● Your instructions: Find the word "Lemma" in the material below and gather every line that contains it.
-- Data for this exercise follows --
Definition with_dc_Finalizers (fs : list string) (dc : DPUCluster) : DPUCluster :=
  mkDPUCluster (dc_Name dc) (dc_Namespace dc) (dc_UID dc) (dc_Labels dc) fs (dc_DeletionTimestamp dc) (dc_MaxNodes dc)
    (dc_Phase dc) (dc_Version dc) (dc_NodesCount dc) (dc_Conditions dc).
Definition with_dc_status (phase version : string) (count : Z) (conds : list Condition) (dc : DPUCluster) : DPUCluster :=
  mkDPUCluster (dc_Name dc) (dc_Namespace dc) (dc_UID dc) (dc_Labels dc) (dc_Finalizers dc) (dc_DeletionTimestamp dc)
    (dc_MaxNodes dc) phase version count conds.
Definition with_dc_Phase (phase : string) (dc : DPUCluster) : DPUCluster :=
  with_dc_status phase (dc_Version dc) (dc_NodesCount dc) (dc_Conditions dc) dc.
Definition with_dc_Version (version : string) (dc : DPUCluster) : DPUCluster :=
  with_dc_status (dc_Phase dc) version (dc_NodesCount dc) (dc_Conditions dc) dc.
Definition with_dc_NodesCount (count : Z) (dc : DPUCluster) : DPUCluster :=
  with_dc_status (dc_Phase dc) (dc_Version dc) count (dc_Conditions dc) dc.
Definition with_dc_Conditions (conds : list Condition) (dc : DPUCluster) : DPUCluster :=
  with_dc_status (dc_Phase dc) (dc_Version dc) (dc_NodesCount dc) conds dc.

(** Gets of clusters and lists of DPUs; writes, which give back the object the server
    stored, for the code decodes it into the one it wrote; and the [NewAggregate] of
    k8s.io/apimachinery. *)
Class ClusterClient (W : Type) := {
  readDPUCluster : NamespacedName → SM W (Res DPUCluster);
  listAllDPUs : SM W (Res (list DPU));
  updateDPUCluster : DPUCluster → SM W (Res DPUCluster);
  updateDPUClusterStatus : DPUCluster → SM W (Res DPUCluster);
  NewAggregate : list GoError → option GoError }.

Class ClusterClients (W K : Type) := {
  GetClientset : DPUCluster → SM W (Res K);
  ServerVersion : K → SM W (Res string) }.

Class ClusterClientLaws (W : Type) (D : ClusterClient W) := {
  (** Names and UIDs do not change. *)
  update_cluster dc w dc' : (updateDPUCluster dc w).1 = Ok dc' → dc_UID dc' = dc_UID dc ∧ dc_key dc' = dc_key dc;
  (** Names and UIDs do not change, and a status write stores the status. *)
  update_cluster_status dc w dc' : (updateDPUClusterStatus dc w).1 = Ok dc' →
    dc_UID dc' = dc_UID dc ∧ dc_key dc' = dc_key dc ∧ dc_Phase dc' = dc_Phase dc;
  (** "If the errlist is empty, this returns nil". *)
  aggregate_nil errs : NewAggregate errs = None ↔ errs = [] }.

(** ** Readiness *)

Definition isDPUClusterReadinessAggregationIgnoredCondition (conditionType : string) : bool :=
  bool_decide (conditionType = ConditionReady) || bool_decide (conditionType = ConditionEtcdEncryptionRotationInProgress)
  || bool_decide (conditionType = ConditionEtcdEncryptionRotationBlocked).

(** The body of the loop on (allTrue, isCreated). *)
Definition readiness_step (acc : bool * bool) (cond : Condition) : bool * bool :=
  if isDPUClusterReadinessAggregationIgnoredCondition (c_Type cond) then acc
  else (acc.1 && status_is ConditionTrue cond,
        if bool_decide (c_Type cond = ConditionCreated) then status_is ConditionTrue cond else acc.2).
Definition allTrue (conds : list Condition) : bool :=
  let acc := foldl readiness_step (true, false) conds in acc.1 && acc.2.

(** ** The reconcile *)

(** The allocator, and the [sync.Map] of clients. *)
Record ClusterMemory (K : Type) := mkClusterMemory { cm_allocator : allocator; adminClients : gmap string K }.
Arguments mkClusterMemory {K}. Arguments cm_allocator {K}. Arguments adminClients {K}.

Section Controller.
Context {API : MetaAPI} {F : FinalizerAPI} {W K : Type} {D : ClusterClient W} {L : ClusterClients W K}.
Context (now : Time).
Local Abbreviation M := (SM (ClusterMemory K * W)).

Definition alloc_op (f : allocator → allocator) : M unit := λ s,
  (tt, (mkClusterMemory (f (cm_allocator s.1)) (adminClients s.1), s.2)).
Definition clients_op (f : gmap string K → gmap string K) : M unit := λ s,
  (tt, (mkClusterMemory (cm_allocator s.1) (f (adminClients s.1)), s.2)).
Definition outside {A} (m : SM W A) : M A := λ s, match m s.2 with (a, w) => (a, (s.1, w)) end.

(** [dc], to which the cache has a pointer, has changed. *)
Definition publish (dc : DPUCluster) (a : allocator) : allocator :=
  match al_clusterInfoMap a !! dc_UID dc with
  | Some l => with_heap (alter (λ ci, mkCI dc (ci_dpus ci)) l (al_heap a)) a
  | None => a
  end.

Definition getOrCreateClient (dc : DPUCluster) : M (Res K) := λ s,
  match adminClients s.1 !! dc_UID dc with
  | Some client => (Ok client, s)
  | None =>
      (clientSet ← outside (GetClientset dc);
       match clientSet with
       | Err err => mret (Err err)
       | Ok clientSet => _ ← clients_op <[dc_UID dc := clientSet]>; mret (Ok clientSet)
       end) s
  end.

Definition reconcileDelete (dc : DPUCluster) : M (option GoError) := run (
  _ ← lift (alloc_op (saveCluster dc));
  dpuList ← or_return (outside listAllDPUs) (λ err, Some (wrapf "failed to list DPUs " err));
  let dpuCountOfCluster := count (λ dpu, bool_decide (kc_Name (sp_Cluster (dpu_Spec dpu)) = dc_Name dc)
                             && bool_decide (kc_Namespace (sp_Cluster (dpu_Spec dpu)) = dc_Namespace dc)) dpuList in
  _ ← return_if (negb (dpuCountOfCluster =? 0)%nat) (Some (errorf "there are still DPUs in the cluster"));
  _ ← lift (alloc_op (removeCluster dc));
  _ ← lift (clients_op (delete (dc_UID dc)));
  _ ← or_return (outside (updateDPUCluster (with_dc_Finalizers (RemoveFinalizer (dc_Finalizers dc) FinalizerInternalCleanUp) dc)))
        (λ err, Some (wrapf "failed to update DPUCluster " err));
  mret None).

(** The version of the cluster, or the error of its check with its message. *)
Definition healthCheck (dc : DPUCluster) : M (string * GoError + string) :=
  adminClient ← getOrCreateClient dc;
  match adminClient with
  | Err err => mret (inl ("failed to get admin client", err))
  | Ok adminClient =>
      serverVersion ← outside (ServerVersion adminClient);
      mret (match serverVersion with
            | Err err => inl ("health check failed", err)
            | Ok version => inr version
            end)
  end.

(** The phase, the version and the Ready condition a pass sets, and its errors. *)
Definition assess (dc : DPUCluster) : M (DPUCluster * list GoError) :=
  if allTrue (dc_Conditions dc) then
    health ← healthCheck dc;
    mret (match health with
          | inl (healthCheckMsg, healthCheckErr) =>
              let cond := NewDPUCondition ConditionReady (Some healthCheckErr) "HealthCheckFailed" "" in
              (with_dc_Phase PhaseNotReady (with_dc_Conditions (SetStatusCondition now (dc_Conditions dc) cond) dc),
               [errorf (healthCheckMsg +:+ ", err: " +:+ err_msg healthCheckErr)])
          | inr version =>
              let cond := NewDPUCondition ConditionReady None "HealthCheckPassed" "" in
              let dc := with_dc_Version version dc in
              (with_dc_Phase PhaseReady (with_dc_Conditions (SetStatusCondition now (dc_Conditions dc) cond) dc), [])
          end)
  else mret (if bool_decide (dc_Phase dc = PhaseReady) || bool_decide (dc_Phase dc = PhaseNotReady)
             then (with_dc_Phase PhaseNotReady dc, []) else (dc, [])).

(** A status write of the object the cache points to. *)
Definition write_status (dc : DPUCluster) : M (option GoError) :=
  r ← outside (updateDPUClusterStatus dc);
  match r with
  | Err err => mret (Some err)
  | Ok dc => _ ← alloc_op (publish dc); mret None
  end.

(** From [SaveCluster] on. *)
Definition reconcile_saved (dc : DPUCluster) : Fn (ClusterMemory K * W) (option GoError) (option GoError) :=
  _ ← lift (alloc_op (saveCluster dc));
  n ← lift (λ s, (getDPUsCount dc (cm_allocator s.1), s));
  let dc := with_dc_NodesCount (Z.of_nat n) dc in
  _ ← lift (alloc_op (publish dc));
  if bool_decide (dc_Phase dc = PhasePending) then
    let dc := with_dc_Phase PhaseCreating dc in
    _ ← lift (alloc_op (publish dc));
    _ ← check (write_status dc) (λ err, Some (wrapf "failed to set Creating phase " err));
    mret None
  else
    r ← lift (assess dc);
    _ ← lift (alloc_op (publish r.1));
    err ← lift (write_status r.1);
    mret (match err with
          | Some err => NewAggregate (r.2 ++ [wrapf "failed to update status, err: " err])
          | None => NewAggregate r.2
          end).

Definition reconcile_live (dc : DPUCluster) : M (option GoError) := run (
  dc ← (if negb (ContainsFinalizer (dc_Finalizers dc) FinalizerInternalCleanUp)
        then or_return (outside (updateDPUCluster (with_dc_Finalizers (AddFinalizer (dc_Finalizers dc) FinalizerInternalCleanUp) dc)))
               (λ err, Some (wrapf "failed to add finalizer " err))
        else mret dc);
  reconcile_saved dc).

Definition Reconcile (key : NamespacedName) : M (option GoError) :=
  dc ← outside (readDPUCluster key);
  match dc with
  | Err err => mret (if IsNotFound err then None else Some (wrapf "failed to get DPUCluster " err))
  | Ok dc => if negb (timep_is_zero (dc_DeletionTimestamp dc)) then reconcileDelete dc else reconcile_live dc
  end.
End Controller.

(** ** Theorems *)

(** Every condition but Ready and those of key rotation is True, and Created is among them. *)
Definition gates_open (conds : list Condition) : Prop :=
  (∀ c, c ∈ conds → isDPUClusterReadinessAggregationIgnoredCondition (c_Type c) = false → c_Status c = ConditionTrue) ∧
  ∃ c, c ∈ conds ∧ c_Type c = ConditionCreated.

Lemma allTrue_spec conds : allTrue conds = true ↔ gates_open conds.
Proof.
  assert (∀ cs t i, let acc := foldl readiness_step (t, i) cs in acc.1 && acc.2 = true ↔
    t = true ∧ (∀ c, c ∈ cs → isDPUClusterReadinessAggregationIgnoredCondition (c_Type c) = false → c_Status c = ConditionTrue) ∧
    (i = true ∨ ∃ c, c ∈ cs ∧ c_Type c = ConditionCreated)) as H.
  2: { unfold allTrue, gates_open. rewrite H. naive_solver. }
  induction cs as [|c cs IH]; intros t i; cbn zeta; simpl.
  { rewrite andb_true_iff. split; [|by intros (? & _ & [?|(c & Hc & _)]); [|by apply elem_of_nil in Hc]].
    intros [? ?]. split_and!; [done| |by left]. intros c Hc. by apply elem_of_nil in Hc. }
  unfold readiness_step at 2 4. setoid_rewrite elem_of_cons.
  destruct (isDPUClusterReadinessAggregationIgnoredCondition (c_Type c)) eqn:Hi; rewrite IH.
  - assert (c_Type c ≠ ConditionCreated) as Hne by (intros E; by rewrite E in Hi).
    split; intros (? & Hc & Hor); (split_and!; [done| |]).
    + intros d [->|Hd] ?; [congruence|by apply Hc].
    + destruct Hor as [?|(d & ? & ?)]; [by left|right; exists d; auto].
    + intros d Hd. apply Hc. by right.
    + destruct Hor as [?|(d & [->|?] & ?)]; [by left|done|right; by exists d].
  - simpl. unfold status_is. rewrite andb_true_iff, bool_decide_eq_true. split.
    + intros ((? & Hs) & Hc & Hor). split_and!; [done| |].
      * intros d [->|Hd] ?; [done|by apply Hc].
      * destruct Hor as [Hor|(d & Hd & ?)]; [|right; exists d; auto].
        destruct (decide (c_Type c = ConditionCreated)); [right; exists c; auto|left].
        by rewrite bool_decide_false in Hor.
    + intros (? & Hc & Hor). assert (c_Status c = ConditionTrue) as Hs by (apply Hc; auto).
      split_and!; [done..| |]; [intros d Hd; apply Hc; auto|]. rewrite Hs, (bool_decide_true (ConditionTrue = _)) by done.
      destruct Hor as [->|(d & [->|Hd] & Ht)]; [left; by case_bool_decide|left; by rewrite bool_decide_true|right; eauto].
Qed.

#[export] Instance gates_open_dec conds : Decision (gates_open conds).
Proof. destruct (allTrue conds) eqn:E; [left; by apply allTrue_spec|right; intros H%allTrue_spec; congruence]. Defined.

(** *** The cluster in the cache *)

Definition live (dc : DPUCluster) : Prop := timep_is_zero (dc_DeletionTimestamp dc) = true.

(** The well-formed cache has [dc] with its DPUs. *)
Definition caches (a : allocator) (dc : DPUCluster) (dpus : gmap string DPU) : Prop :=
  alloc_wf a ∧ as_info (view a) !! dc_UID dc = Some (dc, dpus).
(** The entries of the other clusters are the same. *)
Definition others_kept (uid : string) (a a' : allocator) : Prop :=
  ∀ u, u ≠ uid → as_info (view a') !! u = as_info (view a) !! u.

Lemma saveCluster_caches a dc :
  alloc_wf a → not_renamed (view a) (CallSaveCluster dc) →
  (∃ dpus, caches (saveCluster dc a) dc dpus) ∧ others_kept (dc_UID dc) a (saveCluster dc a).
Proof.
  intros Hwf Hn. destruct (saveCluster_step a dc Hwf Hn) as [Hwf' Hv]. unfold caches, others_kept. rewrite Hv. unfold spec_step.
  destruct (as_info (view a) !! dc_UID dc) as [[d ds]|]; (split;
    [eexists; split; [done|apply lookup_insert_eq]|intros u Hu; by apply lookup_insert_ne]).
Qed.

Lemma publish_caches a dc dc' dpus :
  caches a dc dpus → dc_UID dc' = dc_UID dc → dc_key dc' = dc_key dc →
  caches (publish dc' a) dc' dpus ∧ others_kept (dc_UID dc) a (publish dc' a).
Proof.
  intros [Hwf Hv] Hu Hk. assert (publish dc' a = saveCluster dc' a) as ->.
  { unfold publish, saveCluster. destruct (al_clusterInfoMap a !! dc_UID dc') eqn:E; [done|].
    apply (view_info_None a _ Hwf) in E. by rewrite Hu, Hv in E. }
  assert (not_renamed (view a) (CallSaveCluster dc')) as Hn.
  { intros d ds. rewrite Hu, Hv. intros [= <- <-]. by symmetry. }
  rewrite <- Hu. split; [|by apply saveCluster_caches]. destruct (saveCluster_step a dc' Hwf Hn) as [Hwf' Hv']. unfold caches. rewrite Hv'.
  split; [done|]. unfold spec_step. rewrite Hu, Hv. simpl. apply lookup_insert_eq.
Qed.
-- Data for this exercise concluded --
● Worked solution:
Lemma allTrue_spec conds : allTrue conds = true ↔ gates_open conds.
Lemma saveCluster_caches a dc :
Lemma publish_caches a dc dc' dpus :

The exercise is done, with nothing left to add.